§ Activity: Would you print every entry exactly as it appears?

§ Extracted information:
(** * csv2struct: header reconciliation and row decoding

    A shallow embedding of [csv_to_struct.go] and [errors.go] of
    htmd/csv2struct, and the properties of its specification.

    [csv_to_struct.go] holds two revisions of the decoder.  The first one
    (lines 1-258) is embedded in module [Rev1]; the second one (lines
    259-539) differs in [unmarshal], [setField] and [isSupportedField] and is
    embedded in module [Rev2].  Everything the two revisions share
    ([csvFieldInfo], [DecodeStruct], [reset], [ParseHeader], the options) is
    embedded once. *)

From Stdlib Require Import ZArith String Ascii List Bool Lia.
From stdpp Require Import base option list strings.

Local Open Scope string_scope.
Local Open Scope Z_scope.

(** ** The Go side: errors, library functions, reflection *)

(** [strconv.ErrSyntax] and [strconv.ErrRange]. *)
Inductive NumErr := ErrSyntax | ErrRange.

(** The fields of a [*time.ParseError]. *)
Record time_ParseError := {
  Layout : string;
  Value : string;
  LayoutElem : string;
  ValueElem : string;
  Message : string
}.

(** The error values the package returns: its own [IncorrectFileErr]
    (errors.go), the values of [errors.New] and [fmt.Errorf], and the error
    types of [strconv] and [time]. *)
Inductive error :=
| IncorrectFileErr (message : string)
| errorString (message : string)
| NumError (Func Num : string) (Err : NumErr)
| TimeParseError (e : time_ParseError).

Definition NewIncorrectFileErr (message : string) : error :=
  IncorrectFileErr message.

Definition Error (e : error) : string :=
  match e with
  | IncorrectFileErr m => m
  | errorString m => m
  | NumError f n ErrSyntax =>
      "strconv." ++ f ++ ": parsing " ++ n ++ ": invalid syntax"
  | NumError f n ErrRange =>
      "strconv." ++ f ++ ": parsing " ++ n ++ ": value out of range"
  | TimeParseError e => Message e
  end.

(** How a call ends: it returns nil, returns an error, or panics. *)
Inductive outcome :=
| Nil
| Err (e : error)
| Panic (msg : string).

(** [time.RFC3339]. *)
Definition time_RFC3339 : string := "2006-01-02T15:04:05Z07:00".

(** The platform and the functions of the Go standard library that work on
    Unicode text, floating point numbers and calendar time are parameters
    of the development: [strconv.IntSize], the size in bits of an [int],
    [strings.ToLower], [strings.TrimSpace], [strconv.Quote] (the verb %q of
    [fmt.Sprintf]), [strconv.ParseFloat(s, 64)], the conversion
    [float64(float32(x))] and [time.Parse].  What the development uses of
    them is part of the record: [IntSize] is 32 or 64; [ParseFloat] finds
    no digit in the empty text and returns a syntax error (readFloat in
    strconv/atof.go); [time.Parse] with the empty layout has no element to
    read and accepts the empty text, for which it returns the first day of
    the year 0, and with the layout [time.RFC3339] it misses the four digits
    of the year in the empty text and returns an error (parse in
    time/format.go). *)
Record GoStd := {
  IntSize : Z;
  float64 : Type;
  Time : Type;
  float64_zero : float64;
  Time_zero : Time;
  strings_ToLower : string -> string;
  strings_TrimSpace : string -> string;
  strconv_Quote : string -> string;
  strconv_ParseFloat : string -> float64 + NumErr;
  float32_round : float64 -> float64;
  time_Parse : string -> string -> Time + time_ParseError;
  IntSize_platform : IntSize = 32 \/ IntSize = 64;
  ParseFloat_empty : strconv_ParseFloat "" = inr ErrSyntax;
  time_Parse_empty_layout : exists t, time_Parse "" "" = inl t;
  time_Parse_RFC3339_empty : exists e, time_Parse time_RFC3339 "" = inr e
}.

(** ** The decoder state *)

(** [csvFieldInfo].  [RecordIndex] is a Go [int]; -1 marks a column that is
    not bound. *)
Record csvFieldInfo := {
  Header : string;
  Required : bool;
  RecordIndex : Z;
  StructFieldIndex : nat
}.

Definition set_RecordIndex (f : csvFieldInfo) (i : Z) : csvFieldInfo :=
  {| Header := Header f; Required := Required f; RecordIndex := i;
     StructFieldIndex := StructFieldIndex f |}.

Module reflect.
(** [reflect.Kind] of a type that is not a pointer; a pointer type is the
    constructor [Pointer] of [rtype] below. *)
Inductive Kind :=
| Bool | Int | Int8 | Int16 | Int32 | Int64
| Uint | Uint8 | Uint16 | Uint32 | Uint64 | Uintptr
| Float32 | Float64 | Complex64 | Complex128
| Array | Chan | Func | Interface | Map | Slice
| String | Struct | UnsafePointer.
End reflect.

(** What the decoder observes of a [reflect.Type]: its [Kind()], its
    [String()] and, for a pointer, its [Elem()]; and its [PkgPath()], by
    which the type switch of the second revision and [Value.Set] tell a
    type from the types of other packages that print alike. The path is
    empty for the predeclared types and for the types that are not
    defined. *)
Inductive rtype :=
| Plain (k : reflect.Kind) (str : string) (pkg : string)
| Pointer (elem : rtype).

Fixpoint rtype_String (t : rtype) : string :=
  match t with
  | Plain _ s _ => s
  | Pointer e => "*" ++ rtype_String e
  end.

(** The type [time.Time] of the package [time]. *)
Definition time_Time : rtype := Plain reflect.Struct "time.Time" "time".

(** [reflect.StructField]: [Tag] lists the key:value pairs of the struct
    tag in their order, and [Exported] is [PkgPath == ""]. *)
Record StructField := {
  Name : string;
  Type_ : rtype;
  Tag : list (string * string);
  Exported : bool
}.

§ Response area:
(** * csv2struct: header reconciliation and row decoding

    A shallow embedding of [csv_to_struct.go] and [errors.go] of
    htmd/csv2struct, and the properties of its specification.

    [csv_to_struct.go] holds two revisions of the decoder.  The first one
    (lines 1-258) is embedded in module [Rev1]; the second one (lines
    259-539) differs in [unmarshal], [setField] and [isSupportedField] and is
    embedded in module [Rev2].  Everything the two revisions share
    ([csvFieldInfo], [DecodeStruct], [reset], [ParseHeader], the options) is
    embedded once. *)

From Stdlib Require Import ZArith String Ascii List Bool Lia.
From stdpp Require Import base option list strings.

Local Open Scope string_scope.
Local Open Scope Z_scope.

(** ** The Go side: errors, library functions, reflection *)

(** [strconv.ErrSyntax] and [strconv.ErrRange]. *)
Inductive NumErr := ErrSyntax | ErrRange.

(** The fields of a [*time.ParseError]. *)
Record time_ParseError := {
  Layout : string;
  Value : string;
  LayoutElem : string;
  ValueElem : string;
  Message : string
}.

(** The error values the package returns: its own [IncorrectFileErr]
    (errors.go), the values of [errors.New] and [fmt.Errorf], and the error
    types of [strconv] and [time]. *)
Inductive error :=
| IncorrectFileErr (message : string)
| errorString (message : string)
| NumError (Func Num : string) (Err : NumErr)
| TimeParseError (e : time_ParseError).

Definition NewIncorrectFileErr (message : string) : error :=
  IncorrectFileErr message.

Definition Error (e : error) : string :=
  match e with
  | IncorrectFileErr m => m
  | errorString m => m
  | NumError f n ErrSyntax =>
      "strconv." ++ f ++ ": parsing " ++ n ++ ": invalid syntax"
  | NumError f n ErrRange =>
      "strconv." ++ f ++ ": parsing " ++ n ++ ": value out of range"
  | TimeParseError e => Message e
  end.

(** How a call ends: it returns nil, returns an error, or panics. *)
Inductive outcome :=
| Nil
| Err (e : error)
| Panic (msg : string).

(** [time.RFC3339]. *)
Definition time_RFC3339 : string := "2006-01-02T15:04:05Z07:00".

(** The platform and the functions of the Go standard library that work on
    Unicode text, floating point numbers and calendar time are parameters
    of the development: [strconv.IntSize], the size in bits of an [int],
    [strings.ToLower], [strings.TrimSpace], [strconv.Quote] (the verb %q of
    [fmt.Sprintf]), [strconv.ParseFloat(s, 64)], the conversion
    [float64(float32(x))] and [time.Parse].  What the development uses of
    them is part of the record: [IntSize] is 32 or 64; [ParseFloat] finds
    no digit in the empty text and returns a syntax error (readFloat in
    strconv/atof.go); [time.Parse] with the empty layout has no element to
    read and accepts the empty text, for which it returns the first day of
    the year 0, and with the layout [time.RFC3339] it misses the four digits
    of the year in the empty text and returns an error (parse in
    time/format.go). *)
Record GoStd := {
  IntSize : Z;
  float64 : Type;
  Time : Type;
  float64_zero : float64;
  Time_zero : Time;
  strings_ToLower : string -> string;
  strings_TrimSpace : string -> string;
  strconv_Quote : string -> string;
  strconv_ParseFloat : string -> float64 + NumErr;
  float32_round : float64 -> float64;
  time_Parse : string -> string -> Time + time_ParseError;
  IntSize_platform : IntSize = 32 \/ IntSize = 64;
  ParseFloat_empty : strconv_ParseFloat "" = inr ErrSyntax;
  time_Parse_empty_layout : exists t, time_Parse "" "" = inl t;
  time_Parse_RFC3339_empty : exists e, time_Parse time_RFC3339 "" = inr e
}.

(** ** The decoder state *)

(** [csvFieldInfo].  [RecordIndex] is a Go [int]; -1 marks a column that is
    not bound. *)
Record csvFieldInfo := {
  Header : string;
  Required : bool;
  RecordIndex : Z;
  StructFieldIndex : nat
}.

Definition set_RecordIndex (f : csvFieldInfo) (i : Z) : csvFieldInfo :=
  {| Header := Header f; Required := Required f; RecordIndex := i;
     StructFieldIndex := StructFieldIndex f |}.

Module reflect.
(** [reflect.Kind] of a type that is not a pointer; a pointer type is the
    constructor [Pointer] of [rtype] below. *)
Inductive Kind :=
| Bool | Int | Int8 | Int16 | Int32 | Int64
| Uint | Uint8 | Uint16 | Uint32 | Uint64 | Uintptr
| Float32 | Float64 | Complex64 | Complex128
| Array | Chan | Func | Interface | Map | Slice
| String | Struct | UnsafePointer.
End reflect.

(** What the decoder observes of a [reflect.Type]: its [Kind()], its
    [String()] and, for a pointer, its [Elem()]; and its [PkgPath()], by
    which the type switch of the second revision and [Value.Set] tell a
    type from the types of other packages that print alike. The path is
    empty for the predeclared types and for the types that are not
    defined. *)
Inductive rtype :=
| Plain (k : reflect.Kind) (str : string) (pkg : string)
| Pointer (elem : rtype).

Fixpoint rtype_String (t : rtype) : string :=
  match t with
  | Plain _ s _ => s
  | Pointer e => "*" ++ rtype_String e
  end.

(** The type [time.Time] of the package [time]. *)
Definition time_Time : rtype := Plain reflect.Struct "time.Time" "time".

(** [reflect.StructField]: [Tag] lists the key:value pairs of the struct
    tag in their order, and [Exported] is [PkgPath == ""]. *)
Record StructField := {
  Name : string;
  Type_ : rtype;
  Tag : list (string * string);
  Exported : bool
}.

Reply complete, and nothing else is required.